> [Exercise goal] List every line in this data where the string "that" occurs.

·····

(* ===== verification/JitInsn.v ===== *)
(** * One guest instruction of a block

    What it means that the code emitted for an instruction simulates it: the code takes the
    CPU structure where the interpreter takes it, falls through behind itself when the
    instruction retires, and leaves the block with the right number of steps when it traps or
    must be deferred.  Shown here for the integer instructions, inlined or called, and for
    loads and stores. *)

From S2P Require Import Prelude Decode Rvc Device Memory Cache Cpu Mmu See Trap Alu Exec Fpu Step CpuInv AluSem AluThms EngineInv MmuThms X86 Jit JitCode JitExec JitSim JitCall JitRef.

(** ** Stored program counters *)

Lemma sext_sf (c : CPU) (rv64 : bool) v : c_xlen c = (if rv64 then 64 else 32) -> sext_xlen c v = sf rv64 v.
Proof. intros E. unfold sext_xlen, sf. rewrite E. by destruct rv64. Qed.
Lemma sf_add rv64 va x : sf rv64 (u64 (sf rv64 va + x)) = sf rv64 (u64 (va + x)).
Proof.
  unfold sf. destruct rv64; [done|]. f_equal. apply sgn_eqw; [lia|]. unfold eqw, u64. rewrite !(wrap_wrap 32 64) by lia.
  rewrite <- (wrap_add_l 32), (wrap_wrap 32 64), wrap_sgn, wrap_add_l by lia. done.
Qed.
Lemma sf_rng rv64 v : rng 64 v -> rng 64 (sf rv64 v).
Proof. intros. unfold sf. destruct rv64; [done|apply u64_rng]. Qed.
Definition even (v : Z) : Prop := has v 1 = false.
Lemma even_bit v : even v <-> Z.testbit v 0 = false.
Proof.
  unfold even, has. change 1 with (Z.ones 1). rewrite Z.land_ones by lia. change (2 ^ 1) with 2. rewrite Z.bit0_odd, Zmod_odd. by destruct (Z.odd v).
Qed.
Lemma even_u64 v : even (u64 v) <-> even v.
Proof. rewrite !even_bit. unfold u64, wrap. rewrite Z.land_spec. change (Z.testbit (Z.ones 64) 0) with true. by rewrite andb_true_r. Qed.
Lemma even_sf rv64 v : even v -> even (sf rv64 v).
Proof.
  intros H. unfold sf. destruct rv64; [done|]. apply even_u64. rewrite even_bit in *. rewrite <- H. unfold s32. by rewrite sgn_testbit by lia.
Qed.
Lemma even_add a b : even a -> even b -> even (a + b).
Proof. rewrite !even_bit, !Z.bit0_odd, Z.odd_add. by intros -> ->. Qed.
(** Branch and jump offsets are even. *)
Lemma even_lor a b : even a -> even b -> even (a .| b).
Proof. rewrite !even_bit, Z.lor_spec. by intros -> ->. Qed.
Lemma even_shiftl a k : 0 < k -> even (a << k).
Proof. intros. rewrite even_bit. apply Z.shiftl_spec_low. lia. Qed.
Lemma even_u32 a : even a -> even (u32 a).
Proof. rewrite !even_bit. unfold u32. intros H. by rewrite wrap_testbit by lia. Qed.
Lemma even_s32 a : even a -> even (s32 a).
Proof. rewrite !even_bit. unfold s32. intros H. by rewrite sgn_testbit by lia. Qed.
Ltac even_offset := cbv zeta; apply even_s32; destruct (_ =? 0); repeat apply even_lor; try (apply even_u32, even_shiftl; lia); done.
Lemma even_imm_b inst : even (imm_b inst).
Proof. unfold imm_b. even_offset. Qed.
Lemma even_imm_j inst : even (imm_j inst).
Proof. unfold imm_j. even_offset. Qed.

·····

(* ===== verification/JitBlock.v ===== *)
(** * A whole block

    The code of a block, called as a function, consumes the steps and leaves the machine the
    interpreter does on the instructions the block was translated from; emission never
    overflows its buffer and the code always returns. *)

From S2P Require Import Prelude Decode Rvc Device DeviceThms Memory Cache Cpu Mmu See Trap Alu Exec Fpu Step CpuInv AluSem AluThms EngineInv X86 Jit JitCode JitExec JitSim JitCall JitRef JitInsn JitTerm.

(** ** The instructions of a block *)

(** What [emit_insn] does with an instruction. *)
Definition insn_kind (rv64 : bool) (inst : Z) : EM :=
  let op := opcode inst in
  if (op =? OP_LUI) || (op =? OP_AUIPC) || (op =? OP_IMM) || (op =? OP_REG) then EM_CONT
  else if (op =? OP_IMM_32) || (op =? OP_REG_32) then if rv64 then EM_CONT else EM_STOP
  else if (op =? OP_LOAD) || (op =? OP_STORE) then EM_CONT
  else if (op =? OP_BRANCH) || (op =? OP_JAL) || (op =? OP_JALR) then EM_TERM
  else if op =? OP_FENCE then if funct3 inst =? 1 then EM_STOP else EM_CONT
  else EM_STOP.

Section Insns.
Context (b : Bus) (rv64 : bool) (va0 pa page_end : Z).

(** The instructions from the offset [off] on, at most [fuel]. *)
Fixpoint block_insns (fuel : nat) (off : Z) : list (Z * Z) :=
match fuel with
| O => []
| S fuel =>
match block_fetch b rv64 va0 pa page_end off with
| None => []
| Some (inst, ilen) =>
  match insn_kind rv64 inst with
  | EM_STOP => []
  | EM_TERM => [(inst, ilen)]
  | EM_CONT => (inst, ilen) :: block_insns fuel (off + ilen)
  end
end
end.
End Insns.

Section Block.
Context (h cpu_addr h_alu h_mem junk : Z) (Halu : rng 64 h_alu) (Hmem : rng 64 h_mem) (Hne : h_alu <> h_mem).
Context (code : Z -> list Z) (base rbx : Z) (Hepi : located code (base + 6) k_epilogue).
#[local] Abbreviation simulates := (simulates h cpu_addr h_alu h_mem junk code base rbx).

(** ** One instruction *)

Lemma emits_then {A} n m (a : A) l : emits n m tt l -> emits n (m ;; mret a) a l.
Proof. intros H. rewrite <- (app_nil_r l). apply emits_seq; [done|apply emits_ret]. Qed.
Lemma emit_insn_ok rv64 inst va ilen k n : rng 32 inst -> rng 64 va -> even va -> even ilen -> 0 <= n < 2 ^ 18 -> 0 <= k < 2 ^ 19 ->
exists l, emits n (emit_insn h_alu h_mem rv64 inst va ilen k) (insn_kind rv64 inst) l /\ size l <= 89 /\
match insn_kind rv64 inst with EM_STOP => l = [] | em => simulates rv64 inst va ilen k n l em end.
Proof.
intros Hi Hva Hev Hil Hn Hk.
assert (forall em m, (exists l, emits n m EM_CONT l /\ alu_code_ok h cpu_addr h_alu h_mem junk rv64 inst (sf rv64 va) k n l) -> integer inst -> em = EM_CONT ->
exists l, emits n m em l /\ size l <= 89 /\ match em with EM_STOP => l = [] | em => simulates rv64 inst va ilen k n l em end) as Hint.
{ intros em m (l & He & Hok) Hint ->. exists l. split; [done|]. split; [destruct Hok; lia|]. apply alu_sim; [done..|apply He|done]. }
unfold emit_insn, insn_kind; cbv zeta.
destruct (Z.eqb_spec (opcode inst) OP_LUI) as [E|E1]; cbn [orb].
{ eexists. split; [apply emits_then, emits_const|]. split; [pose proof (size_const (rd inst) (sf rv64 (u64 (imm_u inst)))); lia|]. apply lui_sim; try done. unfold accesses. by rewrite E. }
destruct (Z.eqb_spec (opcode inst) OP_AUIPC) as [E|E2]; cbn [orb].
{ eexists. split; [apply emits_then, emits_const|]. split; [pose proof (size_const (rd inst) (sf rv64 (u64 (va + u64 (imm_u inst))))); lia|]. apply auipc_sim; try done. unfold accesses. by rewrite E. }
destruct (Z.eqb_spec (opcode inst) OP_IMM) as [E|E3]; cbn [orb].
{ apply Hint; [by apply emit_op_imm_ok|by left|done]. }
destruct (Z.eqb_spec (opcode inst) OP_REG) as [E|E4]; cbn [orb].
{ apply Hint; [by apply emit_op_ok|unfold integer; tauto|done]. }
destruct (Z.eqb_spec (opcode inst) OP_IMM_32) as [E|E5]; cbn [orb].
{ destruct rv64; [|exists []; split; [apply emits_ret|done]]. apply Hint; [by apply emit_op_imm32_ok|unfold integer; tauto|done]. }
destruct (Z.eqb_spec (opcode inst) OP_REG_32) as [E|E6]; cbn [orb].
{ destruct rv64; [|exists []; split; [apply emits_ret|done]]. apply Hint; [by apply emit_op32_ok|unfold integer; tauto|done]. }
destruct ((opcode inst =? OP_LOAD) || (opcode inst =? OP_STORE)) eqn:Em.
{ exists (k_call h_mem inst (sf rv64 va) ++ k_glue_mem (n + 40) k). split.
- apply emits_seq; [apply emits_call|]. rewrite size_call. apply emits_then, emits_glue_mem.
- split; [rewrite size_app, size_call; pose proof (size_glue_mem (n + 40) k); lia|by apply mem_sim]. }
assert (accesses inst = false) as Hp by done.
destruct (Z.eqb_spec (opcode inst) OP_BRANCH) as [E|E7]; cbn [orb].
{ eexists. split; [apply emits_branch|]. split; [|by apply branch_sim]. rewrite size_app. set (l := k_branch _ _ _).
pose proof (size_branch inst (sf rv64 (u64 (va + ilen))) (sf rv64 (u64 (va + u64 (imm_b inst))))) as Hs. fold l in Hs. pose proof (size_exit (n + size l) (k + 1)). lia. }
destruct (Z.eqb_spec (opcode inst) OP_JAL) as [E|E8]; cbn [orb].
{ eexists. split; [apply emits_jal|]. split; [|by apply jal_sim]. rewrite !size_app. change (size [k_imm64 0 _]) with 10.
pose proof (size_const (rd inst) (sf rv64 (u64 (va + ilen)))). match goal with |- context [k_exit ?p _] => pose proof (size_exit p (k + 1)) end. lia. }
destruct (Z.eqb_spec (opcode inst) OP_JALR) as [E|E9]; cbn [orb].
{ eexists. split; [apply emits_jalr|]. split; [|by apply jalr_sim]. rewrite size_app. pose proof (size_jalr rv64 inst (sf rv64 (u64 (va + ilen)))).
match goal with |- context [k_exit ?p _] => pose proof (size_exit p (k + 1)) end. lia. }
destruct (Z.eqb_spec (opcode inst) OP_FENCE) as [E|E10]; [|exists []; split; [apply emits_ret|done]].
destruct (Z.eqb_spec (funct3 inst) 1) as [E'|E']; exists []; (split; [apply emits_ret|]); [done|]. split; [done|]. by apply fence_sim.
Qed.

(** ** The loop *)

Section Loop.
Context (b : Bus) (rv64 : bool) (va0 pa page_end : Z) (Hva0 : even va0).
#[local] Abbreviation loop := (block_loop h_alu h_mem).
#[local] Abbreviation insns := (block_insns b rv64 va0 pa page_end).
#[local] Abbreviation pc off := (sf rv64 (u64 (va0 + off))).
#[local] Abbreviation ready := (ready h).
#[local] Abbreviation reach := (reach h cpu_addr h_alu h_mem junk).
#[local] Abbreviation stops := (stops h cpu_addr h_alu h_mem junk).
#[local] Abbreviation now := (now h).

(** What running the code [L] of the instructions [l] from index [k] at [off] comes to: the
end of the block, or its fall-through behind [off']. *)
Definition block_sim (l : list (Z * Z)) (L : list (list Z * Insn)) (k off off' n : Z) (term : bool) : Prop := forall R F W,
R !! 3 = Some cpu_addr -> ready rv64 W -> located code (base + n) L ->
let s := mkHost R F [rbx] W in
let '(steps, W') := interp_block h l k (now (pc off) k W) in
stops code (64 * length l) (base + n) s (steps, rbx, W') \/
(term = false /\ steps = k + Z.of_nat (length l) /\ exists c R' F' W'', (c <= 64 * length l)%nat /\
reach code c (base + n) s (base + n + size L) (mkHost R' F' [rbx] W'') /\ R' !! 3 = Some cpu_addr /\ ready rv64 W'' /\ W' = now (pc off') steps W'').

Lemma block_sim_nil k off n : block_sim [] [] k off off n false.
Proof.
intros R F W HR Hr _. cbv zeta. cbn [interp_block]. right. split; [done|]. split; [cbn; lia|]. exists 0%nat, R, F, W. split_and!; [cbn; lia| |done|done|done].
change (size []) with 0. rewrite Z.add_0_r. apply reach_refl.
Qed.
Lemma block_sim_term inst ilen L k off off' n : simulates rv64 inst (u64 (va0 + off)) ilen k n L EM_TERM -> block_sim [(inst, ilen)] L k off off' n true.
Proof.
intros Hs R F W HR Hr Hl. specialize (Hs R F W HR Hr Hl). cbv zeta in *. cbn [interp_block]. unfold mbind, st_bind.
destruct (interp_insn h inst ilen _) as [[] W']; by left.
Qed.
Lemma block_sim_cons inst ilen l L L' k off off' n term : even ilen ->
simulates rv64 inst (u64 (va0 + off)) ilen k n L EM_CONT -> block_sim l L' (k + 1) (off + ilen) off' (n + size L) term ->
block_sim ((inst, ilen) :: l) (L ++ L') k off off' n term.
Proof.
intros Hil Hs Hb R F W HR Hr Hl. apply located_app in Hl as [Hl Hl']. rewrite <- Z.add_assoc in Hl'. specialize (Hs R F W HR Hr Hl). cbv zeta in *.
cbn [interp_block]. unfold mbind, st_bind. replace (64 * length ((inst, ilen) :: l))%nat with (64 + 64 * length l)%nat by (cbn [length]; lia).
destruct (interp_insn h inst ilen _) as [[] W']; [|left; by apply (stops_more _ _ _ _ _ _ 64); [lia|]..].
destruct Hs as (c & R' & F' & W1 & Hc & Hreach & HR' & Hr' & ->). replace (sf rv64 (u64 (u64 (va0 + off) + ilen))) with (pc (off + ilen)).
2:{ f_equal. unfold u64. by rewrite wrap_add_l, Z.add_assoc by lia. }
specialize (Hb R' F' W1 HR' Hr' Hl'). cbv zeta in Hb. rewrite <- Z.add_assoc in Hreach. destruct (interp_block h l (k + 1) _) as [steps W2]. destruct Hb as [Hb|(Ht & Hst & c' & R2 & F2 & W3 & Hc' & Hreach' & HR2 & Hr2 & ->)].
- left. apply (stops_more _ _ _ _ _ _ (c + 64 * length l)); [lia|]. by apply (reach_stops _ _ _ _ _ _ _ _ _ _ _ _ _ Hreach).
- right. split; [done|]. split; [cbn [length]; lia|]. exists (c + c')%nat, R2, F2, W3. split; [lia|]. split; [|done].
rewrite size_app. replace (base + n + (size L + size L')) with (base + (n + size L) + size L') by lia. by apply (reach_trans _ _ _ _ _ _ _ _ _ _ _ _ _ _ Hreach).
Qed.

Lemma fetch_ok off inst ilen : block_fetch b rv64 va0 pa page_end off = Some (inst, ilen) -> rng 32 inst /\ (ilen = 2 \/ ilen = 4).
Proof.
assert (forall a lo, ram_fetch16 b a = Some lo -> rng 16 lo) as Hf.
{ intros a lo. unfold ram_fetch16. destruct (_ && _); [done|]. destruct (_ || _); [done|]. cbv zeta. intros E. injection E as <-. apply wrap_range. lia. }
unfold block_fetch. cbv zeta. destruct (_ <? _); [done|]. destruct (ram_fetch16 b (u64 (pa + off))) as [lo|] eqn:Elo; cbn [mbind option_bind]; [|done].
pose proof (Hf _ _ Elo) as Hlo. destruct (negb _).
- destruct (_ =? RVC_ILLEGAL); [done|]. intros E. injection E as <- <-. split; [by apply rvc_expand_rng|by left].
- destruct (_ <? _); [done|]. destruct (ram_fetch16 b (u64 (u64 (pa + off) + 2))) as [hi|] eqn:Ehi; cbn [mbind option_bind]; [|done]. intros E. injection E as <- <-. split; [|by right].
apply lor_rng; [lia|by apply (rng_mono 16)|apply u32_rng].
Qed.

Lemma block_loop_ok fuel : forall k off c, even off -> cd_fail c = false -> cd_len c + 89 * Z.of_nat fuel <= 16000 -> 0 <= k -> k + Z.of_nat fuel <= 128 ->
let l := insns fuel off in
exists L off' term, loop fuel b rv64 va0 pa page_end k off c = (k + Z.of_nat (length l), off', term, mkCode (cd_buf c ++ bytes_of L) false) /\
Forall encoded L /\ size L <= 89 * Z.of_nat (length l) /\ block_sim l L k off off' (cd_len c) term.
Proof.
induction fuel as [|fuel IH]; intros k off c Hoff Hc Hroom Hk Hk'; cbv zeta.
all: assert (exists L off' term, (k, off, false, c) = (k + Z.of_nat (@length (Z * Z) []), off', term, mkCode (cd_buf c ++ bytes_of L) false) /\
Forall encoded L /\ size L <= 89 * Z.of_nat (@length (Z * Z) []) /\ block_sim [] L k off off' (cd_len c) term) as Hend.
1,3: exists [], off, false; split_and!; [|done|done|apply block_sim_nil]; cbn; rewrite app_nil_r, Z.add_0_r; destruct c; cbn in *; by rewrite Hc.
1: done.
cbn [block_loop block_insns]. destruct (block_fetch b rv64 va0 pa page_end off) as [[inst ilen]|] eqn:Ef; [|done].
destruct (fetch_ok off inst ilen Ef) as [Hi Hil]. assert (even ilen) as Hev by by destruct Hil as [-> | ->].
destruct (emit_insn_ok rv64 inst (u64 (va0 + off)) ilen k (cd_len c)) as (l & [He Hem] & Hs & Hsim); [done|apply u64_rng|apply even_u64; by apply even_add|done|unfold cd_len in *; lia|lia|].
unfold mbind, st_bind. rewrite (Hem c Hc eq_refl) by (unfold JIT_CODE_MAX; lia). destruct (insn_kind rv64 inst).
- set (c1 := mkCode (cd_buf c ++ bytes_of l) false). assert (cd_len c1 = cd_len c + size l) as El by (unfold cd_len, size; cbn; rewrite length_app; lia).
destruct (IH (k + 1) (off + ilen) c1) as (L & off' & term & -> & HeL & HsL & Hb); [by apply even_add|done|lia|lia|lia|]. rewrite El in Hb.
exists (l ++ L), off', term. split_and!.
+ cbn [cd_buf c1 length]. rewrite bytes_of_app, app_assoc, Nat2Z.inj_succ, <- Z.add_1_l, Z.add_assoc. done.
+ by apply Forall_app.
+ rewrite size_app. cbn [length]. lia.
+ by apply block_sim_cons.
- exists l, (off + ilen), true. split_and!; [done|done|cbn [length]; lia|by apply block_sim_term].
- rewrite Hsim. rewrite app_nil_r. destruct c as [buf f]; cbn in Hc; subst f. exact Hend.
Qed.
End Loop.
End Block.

·····

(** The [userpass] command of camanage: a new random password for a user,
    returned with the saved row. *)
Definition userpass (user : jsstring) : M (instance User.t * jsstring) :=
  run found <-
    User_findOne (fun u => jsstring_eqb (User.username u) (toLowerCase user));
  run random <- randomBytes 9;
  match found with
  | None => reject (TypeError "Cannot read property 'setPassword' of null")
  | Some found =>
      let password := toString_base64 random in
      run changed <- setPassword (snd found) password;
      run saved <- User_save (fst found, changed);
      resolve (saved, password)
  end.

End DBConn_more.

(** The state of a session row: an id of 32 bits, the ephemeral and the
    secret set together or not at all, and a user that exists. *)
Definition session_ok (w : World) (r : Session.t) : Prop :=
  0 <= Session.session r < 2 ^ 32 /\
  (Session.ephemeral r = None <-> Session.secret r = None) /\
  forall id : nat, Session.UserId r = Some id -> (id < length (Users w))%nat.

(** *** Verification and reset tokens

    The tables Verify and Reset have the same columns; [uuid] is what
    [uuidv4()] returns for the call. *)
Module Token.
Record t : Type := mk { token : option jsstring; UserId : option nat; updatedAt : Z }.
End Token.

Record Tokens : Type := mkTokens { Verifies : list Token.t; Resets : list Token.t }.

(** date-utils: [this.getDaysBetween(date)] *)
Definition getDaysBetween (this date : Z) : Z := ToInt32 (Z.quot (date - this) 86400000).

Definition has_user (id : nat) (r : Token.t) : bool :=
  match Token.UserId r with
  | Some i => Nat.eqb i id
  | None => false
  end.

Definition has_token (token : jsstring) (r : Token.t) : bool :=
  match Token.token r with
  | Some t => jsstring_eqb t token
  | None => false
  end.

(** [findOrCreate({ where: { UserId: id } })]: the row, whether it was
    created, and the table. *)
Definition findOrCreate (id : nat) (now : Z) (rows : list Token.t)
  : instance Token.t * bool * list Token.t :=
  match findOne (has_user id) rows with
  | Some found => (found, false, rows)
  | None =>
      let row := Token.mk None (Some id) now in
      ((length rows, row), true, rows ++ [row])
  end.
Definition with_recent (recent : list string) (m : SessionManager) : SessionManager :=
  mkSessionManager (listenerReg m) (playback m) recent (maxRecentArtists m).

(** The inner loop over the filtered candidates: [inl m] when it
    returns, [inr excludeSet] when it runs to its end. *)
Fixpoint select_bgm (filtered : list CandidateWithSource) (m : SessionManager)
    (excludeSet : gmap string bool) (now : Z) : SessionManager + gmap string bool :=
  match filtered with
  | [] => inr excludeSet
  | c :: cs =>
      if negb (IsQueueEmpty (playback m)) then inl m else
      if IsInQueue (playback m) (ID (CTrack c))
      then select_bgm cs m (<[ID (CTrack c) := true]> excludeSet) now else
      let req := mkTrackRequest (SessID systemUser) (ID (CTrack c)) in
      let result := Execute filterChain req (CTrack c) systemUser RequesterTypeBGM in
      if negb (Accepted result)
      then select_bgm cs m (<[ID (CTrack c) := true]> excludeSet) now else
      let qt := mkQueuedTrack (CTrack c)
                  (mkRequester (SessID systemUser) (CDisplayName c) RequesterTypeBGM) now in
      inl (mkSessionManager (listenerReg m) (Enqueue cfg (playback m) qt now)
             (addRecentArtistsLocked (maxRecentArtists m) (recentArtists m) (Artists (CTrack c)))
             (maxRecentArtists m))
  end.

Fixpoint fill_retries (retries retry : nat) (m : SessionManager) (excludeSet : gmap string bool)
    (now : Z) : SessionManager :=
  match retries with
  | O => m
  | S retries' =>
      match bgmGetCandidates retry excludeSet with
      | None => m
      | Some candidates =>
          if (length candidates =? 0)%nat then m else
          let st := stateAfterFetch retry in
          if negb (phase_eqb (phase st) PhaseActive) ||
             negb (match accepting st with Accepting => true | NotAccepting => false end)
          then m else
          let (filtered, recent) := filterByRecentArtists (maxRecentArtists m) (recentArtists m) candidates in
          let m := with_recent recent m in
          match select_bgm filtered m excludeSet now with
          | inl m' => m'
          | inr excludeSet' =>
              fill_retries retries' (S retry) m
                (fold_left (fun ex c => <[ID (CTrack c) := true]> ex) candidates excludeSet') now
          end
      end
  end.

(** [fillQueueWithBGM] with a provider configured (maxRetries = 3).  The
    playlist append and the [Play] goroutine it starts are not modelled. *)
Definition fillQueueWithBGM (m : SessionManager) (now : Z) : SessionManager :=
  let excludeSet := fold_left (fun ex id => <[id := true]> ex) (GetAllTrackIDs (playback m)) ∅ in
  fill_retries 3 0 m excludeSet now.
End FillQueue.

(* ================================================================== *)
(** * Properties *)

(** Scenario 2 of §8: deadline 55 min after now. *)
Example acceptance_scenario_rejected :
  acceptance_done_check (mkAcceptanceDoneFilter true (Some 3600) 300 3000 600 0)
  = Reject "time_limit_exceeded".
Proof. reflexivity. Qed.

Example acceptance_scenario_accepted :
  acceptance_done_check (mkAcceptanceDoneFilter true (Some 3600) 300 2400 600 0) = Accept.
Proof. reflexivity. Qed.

·····

> [Answer to this exercise]
    What it means that the code emitted for an instruction simulates it: the code takes the
    secret set together or not at all, and a user that exists. *)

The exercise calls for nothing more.